**THE TASK**. Quote the entries below from the line with "else if c =? 62 then two 61 62 TK_ge tv" through the line with "if c =? 46 then two", both ends included, and only those lines.

**DATA TO PROCESS**.
(** [tv] is the value the caller passes and the value it finds afterwards. *)
Fixpoint scan_loop (fuel : nat) (tv : ktap_val) : lexm (Z * ktap_val) :=
  match fuel with
  | O => lub
  | S f =>
      c <~ cur ;;
      if kp_char_isident c then
        if kp_char_isdigit c then n <~ lex_number ;; lret (TK_number, n) else lex_ident
      else if lex_iseol c then lex_newline ;;; scan_loop f tv
      else if (c =? 32) || (c =? 9) || (c =? 11) || (c =? 12) then lex_next ;;; scan_loop f tv
      else if c =? 35 then with_fuel line_loop ;;; scan_loop f tv
      else if c =? 45 then
        c <~ lex_next ;;
        if negb (c =? 45) then lret (45, tv)
        else
          c <~ lex_next ;;
          sep <~ (if c =? 91 then sep <~ lex_skipeq ;; reset ;;; lret sep else lret (-1)) ;;
          if 0 <=? sep then lex_longstring false sep ;;; reset ;;; scan_loop f tv
          else with_fuel line_loop ;;; scan_loop f tv
      else if c =? 91 then
        sep <~ lex_skipeq ;;
        if 0 <=? sep then v <~ lex_longstring true sep ;; lret (TK_string, default tv v)
        else if sep =? -1 then lret (91, tv)
        else kp_lex_error TK_string KP_ERR_XLDELIM
      else if c =? 43 then two 61 43 TK_incr tv
      else if c =? 61 then two 61 61 TK_eq tv
      else if c =? 60 then two 61 60 TK_le tv
      else if c =? 62 then two 61 62 TK_ge tv
      else if c =? 33 then two 61 TK_not TK_ne tv
      else if c =? 58 then two 58 58 TK_label tv
      else if (c =? 34) || (c =? 39) then v <~ lex_string ;; lret (TK_string, v)
      else if c =? 46 then
        c <~ lex_savenext ;;
        if c =? 46 then two 46 TK_concat TK_dots tv
        else if negb (kp_char_isdigit c) then lret (46, tv)
        else n <~ lex_number ;; lret (TK_number, n)
      else if c =? LEX_EOF then lret (TK_eof, tv)
      else if c =? 38 then two 38 38 TK_and tv
      else if c =? 124 then two 124 124 TK_or tv
      else lex_next ;;; lret (c, tv)
  end.

Definition lex_scan (tv : ktap_val) : lexm (Z * ktap_val) := reset ;;; with_fuel (λ f, scan_loop f tv).

(** ** Interface of the lexer *)

Fixpoint header_loop (fuel : nat) : lexm unit :=
  match fuel with
  | O => lub
  | S f =>
      c <~ lex_next ;;
      if c =? LEX_EOF then lret tt
      else if negb (lex_iseol c) then header_loop f else lex_newline
  end.

(** [str] is the source with its terminator. *)
Definition kp_lex_setup (str : bytes) : lexm unit :=
  s <~ lopt (cstr str) ;;
  ls <~ lget ;;
  lput (set_lines (set_lookahead (set_input ls s (l_c ls)) TK_eof (l_lookaheadval ls)) 1 1) ;;;
  c <~ lex_next ;;
  ls <~ lget ;;
  c <~ (match l_p ls with
        | b0 :: b1 :: p =>
            if (c =? 0xef) && (b0 =? 0xbb) && (b1 =? 0xbf) then lput (set_input ls p c) ;;; lex_next
            else lret c
        | _ => lret c
        end) ;;
  if c =? 35 then with_fuel header_loop else lret tt.
(** Interning finds the string or adds an unreserved one. *)
Lemma ustr_new_cases t str : strtab_ok t ->
  exists a t', kp_str_new t str = Some (a, t') /\
    (t' = t \/ st_objs t' = st_objs t ++ [createstrobj str] /\ forall b, bytes_of t b <> Some str).
Proof.
  intros I. unfold kp_str_new, stringtable_search. pose proof (search_from_spec (st_objs t) str 1) as Hs.
  destruct (search_from (st_objs t) str 1) as [a|]; [exists a, t; by split; [|left]|].
  unfold stringtable_insert. rewrite (proj2 (Z.ltb_lt _ _) (so_room _ I)). cbn [mbind option_bind].
  eexists _, _. split; [done|]. right. split; [done|]. intros b Hb. apply Hs.
  apply fmap_Some in Hb as (s & Hb & ->). apply str_obj_lookup in Hb as [_ Hb].
  apply list_elem_of_fmap_2. by eapply list_elem_of_lookup_2.
Qed.

Lemma words_ok_new t str : words_ok t ->
  exists a t', kp_str_new t str = Some (a, t') /\ words_ok t' /\ bytes_of t' a = Some str /\
    (forall b s, str_obj t b = Some s -> str_obj t' b = Some s).
Proof.
  intros [I Hr Ha]. destruct (kp_str_new_spec t str I) as (a & t' & E & I' & Hb & Hk).
  destruct (ustr_new_cases t str I) as (a2 & t2 & E2 & Hc). rewrite E in E2. injection E2 as <- <-.
  exists a, t'. split_and!; try done. split; [done| |].
  - intros b s Hs. destruct Hc as [->|[Ho Hnew]]; [by apply (Hr b)|].
    apply str_obj_lookup in Hs as [Hb1 Hs]. rewrite Ho in Hs. apply lookup_app_Some in Hs as [Hs|[Hl Hs]].
    + apply (Hr b). unfold str_obj. by rewrite (proj2 (Z.leb_le _ _)) by lia.
    + apply list_lookup_singleton_Some in Hs as [_ <-]. cbn [createstrobj us_reserved us_bytes].
      destruct (Z.eq_dec (reserved_of str) 0) as [->|Hne]; [done|].
      destruct (Ha str Hne) as [b' Hb']. by destruct (Hnew b').
  - intros w Hw. destruct (Ha w Hw) as [b Hb']. exists b. unfold bytes_of in *.
    apply fmap_Some in Hb' as (s & Hs & ->). by rewrite (Hk _ _ Hs).
Qed.

Lemma get_node_valid t key i : get_node t key = Some i -> (i < length (u_node t))%nat.
Proof.
  assert (Hf : forall p i, find_node (u_node t) p 0 = Some i -> (i < length (u_node t))%nat).
  { intros p j Hj. pose proof (find_node_spec (u_node t) p 0) as H. rewrite Hj in H.
    destruct H as (_ & n & Hn & _). rewrite Nat.sub_0_r in Hn. by eapply lookup_lt_Some. }
  unfold get_node. repeat case_match; [done|apply Hf..].
Qed.

Lemma put_node_ok t i f : kt_ok t -> (i < length (u_node t))%nat ->
  exists t', put_node t i f = Some t' /\ kt_ok t' /\ length (u_node t') = length (u_node t).
Proof.
  intros Hk Hi. destruct (lookup_lt_is_Some_2 _ _ Hi) as [n Hn]. unfold put_node. rewrite Hn. cbn [mbind option_bind].
  eexists. split; [done|]. unfold kt_ok. cbn [u_node u_freetop]. by rewrite length_insert.
Qed.
(** C31.  String literals are read back: whatever bytes are written as a quoted
    literal, with decimal escapes where needed, the scanner returns a string
    token whose interned value is exactly these bytes, and consumes exactly the
    literal. *)
Theorem lex_scan_string tv ls s r : lex_ok ls -> Forall is_byte s -> rest ls = quote s ++ r ->
  exists a ls', lex_scan tv ls = Some (inr ((TK_string, set_string a), ls')) /\
    bytes_of (l_strs ls') a = Some s /\ rest ls' = r /\ ext ls ls'.
Proof.
  intros I HF Hr.
  enough (H : wp (lex_scan tv) noerr (λ x ls', exists a, x = (TK_string, set_string a) /\
    bytes_of (l_strs ls') a = Some s /\ rest ls' = r /\ ext ls ls') ls).
  { unfold wp in H. destruct (lex_scan tv ls) as [[e|[x ls']]|]; [done| |done].
    destruct H as (a & -> & ? & ? & ?). by exists a, ls'. }
  apply lex_scan_start; [done|]. pose proof (ext_reset ls I) as He0.
  assert (Hs0 : sb_data (l_sb (set_sb ls (kp_buf_reset (l_sb ls)))) = []) by done.
  set (ls0 := set_sb ls (kp_buf_reset (l_sb ls))) in *. change (rest ls) with (rest ls0) in Hr.
  unfold quote in Hr. cbn [app] in Hr. rewrite <- app_assoc in Hr. cbn [app] in Hr.
  destruct (savenext_cons ls0 _ _ (ex_ok _ _ He0) Hr) as (Hc & He1 & Hr1 & _ & Hs1).
  cbn [scan_loop]. apply wp_bind, wp_cur. rewrite Hc. cbn. unfold lex_string.
  apply wp_bind, wp_bind, wp_cur, wp_bind, wp_savenext'; [apply He0|]. rewrite Hc. apply wp_bind, wp_fuel.
  eapply wp_mono; [apply (wp_string_munch s r); [apply He1|done..|lia]|]. intros x ls1 (He2 & Hr2 & Hs2).
  destruct (savenext_cons ls1 _ _ (ex_ok _ _ He2) Hr2) as (_ & He3 & Hr3 & _ & Hs3).
  apply wp_bind, wp_savenext'; [apply He2|]. rewrite Hs2, Hs1, Hs0 in Hs3. cbn [app] in Hs3.
  assert (Hlen : sbuflen (l_sb (savenext ls1)) = Z.of_nat (length s) + 2).
  { unfold sbuflen. rewrite Hs3. cbn [length]. rewrite length_app. simpl. lia. }
  wp_pure. eapply wp_mono; [apply wp_keepstr; [apply He3|lia..]|].
  intros a ls2 (t & kt & -> & He4 & Hb). apply wp_ret. exists a. split_and!; [done| |done|].
  - cbn [l_strs set_strs]. rewrite Hb, Hs3, Hlen. change (Z.to_nat 1) with 1%nat. cbn [drop].
    replace (Z.to_nat _) with (length s) by lia. f_equal. apply take_app_length.
  - by do 4 (eapply lext_trans; [done|]).
Qed.

(** ** Numbers *)

Definition digit_of (base c : Z) : Prop := exists d, digit_val c = Some d /\ d < base.

Definition digits_value (base : Z) (ds : bytes) : Z := foldl (λ a c, a * base + default 0 (digit_val c)) 0 ds.

(** The literals of C: decimal, octal behind a 0, hexadecimal behind 0x. *)
Definition num_lit (base : Z) (w ds : bytes) : Prop :=
  Forall (digit_of base) ds /\
  (base = 10 /\ w = ds /\ ds <> [] /\ head ds <> Some 48 \/
   base = 8 /\ w = 48 :: ds \/
   base = 16 /\ ds <> [] /\ exists x, (x = 120 \/ x = 88) /\ w = 48 :: x :: ds).

Lemma digit_of_range base c : base <= 16 -> digit_of base c ->
  48 <= c <= 57 \/ 10 < base /\ (97 <= c <= 102 \/ 65 <= c <= 70).
Proof.
  intros Hb (d & Hd & Hlt). unfold digit_val in Hd.
  destruct ((48 <=? c) && (c <=? 57)) eqn:E1; [bool_to_Prop; lia|].
  destruct ((97 <=? c) && (c <=? 122)) eqn:E2; [bool_to_Prop; simplify_eq; lia|].
  destruct ((65 <=? c) && (c <=? 90)) eqn:E3; [bool_to_Prop; simplify_eq; lia|done].
Qed.

(** Characters of a number: identifier characters, none a sign can follow. *)
Definition num_char (xp c : Z) : Prop := kp_char_isident c = true /\ c .| 0x20 <> xp /\ c <> 110 /\ c <> 78.

Lemma num_char_check : forall c, is_char c ->
  (negb (is_hex c) || (kp_char_isident c && negb (c .| 0x20 =? 112) && negb (c =? 110) && negb (c =? 78))) &&
  (negb (is_digit c) || (kp_char_isident c && negb (c .| 0x20 =? 101) && negb (c =? 110) && negb (c =? 78))) &&
  (negb (c .| 0x20 =? 120) || (kp_char_isident c && negb (is_digit c))) = true.
Proof. apply char_forall. vm_compute. reflexivity. Qed.

Lemma between_true a b c : a <= c <= b -> (a <=? c) && (c <=? b) = true.
Proof. intros. by rewrite !(proj2 (Z.leb_le _ _)) by lia. Qed.

Lemma hex_num_char c : digit_of 16 c -> num_char 112 c.
Proof.
  intros Hd. pose proof (digit_of_range 16 c ltac:(lia) Hd) as Hr.
  pose proof (num_char_check c ltac:(unfold is_char; lia)) as H.
  assert (Hh : is_hex c = true).
  { unfold is_hex, is_digit. destruct Hr as [Hr|[_ [Hr|Hr]]]; rewrite (between_true _ _ _ Hr), ?orb_true_r; done. }
  rewrite Hh in H. cbn [negb orb] in H. unfold num_char. bool_to_Prop. done.
Qed.

Lemma dec_num_char base c : base <= 10 -> digit_of base c -> num_char 101 c.
Proof.
  intros Hb Hd. pose proof (digit_of_range base c ltac:(lia) Hd) as Hr.
  pose proof (num_char_check c ltac:(unfold is_char; lia)) as H.
  assert (Hh : is_digit c = true) by (apply between_true; lia).
  rewrite Hh in H. cbn [negb orb] in H. unfold num_char. bool_to_Prop. done.
Qed.

(** The scan of the text of a number. *)
Lemma wp_number_munch w r xp : forall f c ls, lex_ok ls -> rest ls = w ++ r -> c .| 0x20 <> xp ->
  Forall (num_char xp) w ->
  kp_char_isident (default LEX_EOF (head r)) = false -> head r <> Some 46 -> (weight ls < f)%nat ->
  wp (number_loop f c xp) noerr
    (λ _ ls', ext ls ls' /\ rest ls' = r /\ sb_data (l_sb ls') = sb_data (l_sb ls) ++ w) ls.
Proof.
  induction w as [|d w IH]; intros [|f] c ls I Hr Hc HF Hend Hdot Hf; try lia; cbn [number_loop];
    apply wp_bind, wp_cur; rewrite (cur_rest ls I), Hr.
  - cbn [app]. rewrite Hend, (proj2 (Z.eqb_neq _ xp) Hc), andb_false_r. cbn [orb].
    replace (default LEX_EOF (head r) =? 46) with false.
    + apply wp_ret. split_and!; [by apply lext_refl|done|by rewrite app_nil_r].
    + symmetry. apply Z.eqb_neq. destruct r as [|x r]; cbn in *; [done|congruence].
  - apply list.Forall_cons in HF as [(Hid & Hx & _) HF]. cbn [app head default from_option id]. rewrite Hid. cbn [orb].
    destruct (savenext_cons ls d (w ++ r) I Hr) as (_ & He & Hr1 & Hw1 & Hs1). apply wp_bind, wp_savenext'; [done|].
    apply (wp_ext _ _ ls (savenext ls)); [done|]. eapply wp_mono; [apply IH; [apply He|done..|lia]|].
    intros x ls' (He' & Hr' & Hs'). split_and!; [done..|]. by rewrite Hs', Hs1, <- app_assoc.
Qed.

(** ** Conversion *)

Lemma scan_digits_all base ds : Forall (digit_of base) ds -> forall acc n,
  scan_digits base ds acc n = (foldl (λ a c, a * base + default 0 (digit_val c)) acc ds, (n + length ds)%nat).
Proof.
  induction 1 as [|c ds (d & Hd & Hlt) _ IH]; intros acc n; cbn [scan_digits foldl length]; [f_equal; lia|].
  rewrite Hd, (proj2 (Z.ltb_lt _ _) Hlt), IH. cbn. f_equal. lia.
Qed.

Lemma isspace_digit c : 48 <= c -> isspace c = false.
Proof.
  intros H. unfold isspace. rewrite (proj2 (Z.eqb_neq _ _)) by lia. rewrite (proj2 (Z.leb_gt c 13)) by lia.
  by rewrite andb_false_r.
Qed.

(** The base [strtoul] chooses and the digits it reads. *)
Definition choose_base (s : bytes) : Z * bytes :=
  match s with
  | z :: x :: h :: _ =>
      if z =? 48 then if (x .| 32 =? 120) && is_hex_digit h then (16, drop 2 s) else (8, s) else (10, s)
  | z :: _ => if z =? 48 then (8, s) else (10, s)
  | [] => (10, s)
  end.
(* ===== verification/Gen.v ===== *)
(** * Gen: the code generator of the compiler ([userspace/kp_parse.c], lower half)

    Expression descriptors, constants, jump lists, the register allocator and
    the emitters the parser calls while it reads the source.

    The instructions of the function being compiled are [fs_code], and [fs->pc]
    is its length: instructions behind [pc] are never read.  The stack of
    instructions shared by nested functions only shows in [fs_base], the position
    of a function in it, and in its size, against which the limit is checked; the
    pointers into it are renewed whenever it moves.

    A descriptor's union is a record of its members: each is read as it was
    written.  Positions and registers are 32-bit words.  Arithmetic on constants
    is on signed words, whose overflow is undefined. *)

From S2P Require Import Prelude Types Bytecode BcWrite Util Lex.
#[local] Open Scope word_scope.
#[local] Coercion bcop_code : BCOp >-> Z.

(** ** Data *)

Inductive ExpKind :=
  | VKNIL | VKFALSE | VKTRUE | VKSTR | VKNUM | VKCDATA
  | VLOCAL | VUPVAL | VGLOBAL | VINDEXED | VJMP | VRELOCABLE | VNONRELOC | VCALL | VVOID
  | VARGN | VARGSTR | VARGNAME | VPID | VTID | VUID | VCPU | VEXECNAME | VMAX.

#[export] Instance ExpKind_eq_dec : EqDecision ExpKind.
Proof. solve_decision. Defined.

Definition ek (k : ExpKind) : Z :=
  match k with
  | VKNIL => 0 | VKFALSE => 1 | VKTRUE => 2 | VKSTR => 3 | VKNUM => 4 | VKCDATA => 5
  | VLOCAL => 6 | VUPVAL => 7 | VGLOBAL => 8 | VINDEXED => 9 | VJMP => 10 | VRELOCABLE => 11
  | VNONRELOC => 12 | VCALL => 13 | VVOID => 14
  | VARGN => 15 | VARGSTR => 16 | VARGNAME => 17 | VPID => 18 | VTID => 19 | VUID => 20
  | VCPU => 21 | VEXECNAME => 22 | VMAX => 23
  end.
Definition VKLAST : Z := ek VKNUM.

Record ExpDesc := mke { e_k : ExpKind; e_info : Z; e_aux : Z; e_nval : ktap_val; e_sval : Z; e_t : Z; e_f : Z }.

**REPLY**.
      else if c =? 62 then two 61 62 TK_ge tv
      else if c =? 33 then two 61 TK_not TK_ne tv
      else if c =? 58 then two 58 58 TK_label tv
      else if (c =? 34) || (c =? 39) then v <~ lex_string ;; lret (TK_string, v)
      else if c =? 46 then
        c <~ lex_savenext ;;
        if c =? 46 then two 46 TK_concat TK_dots tv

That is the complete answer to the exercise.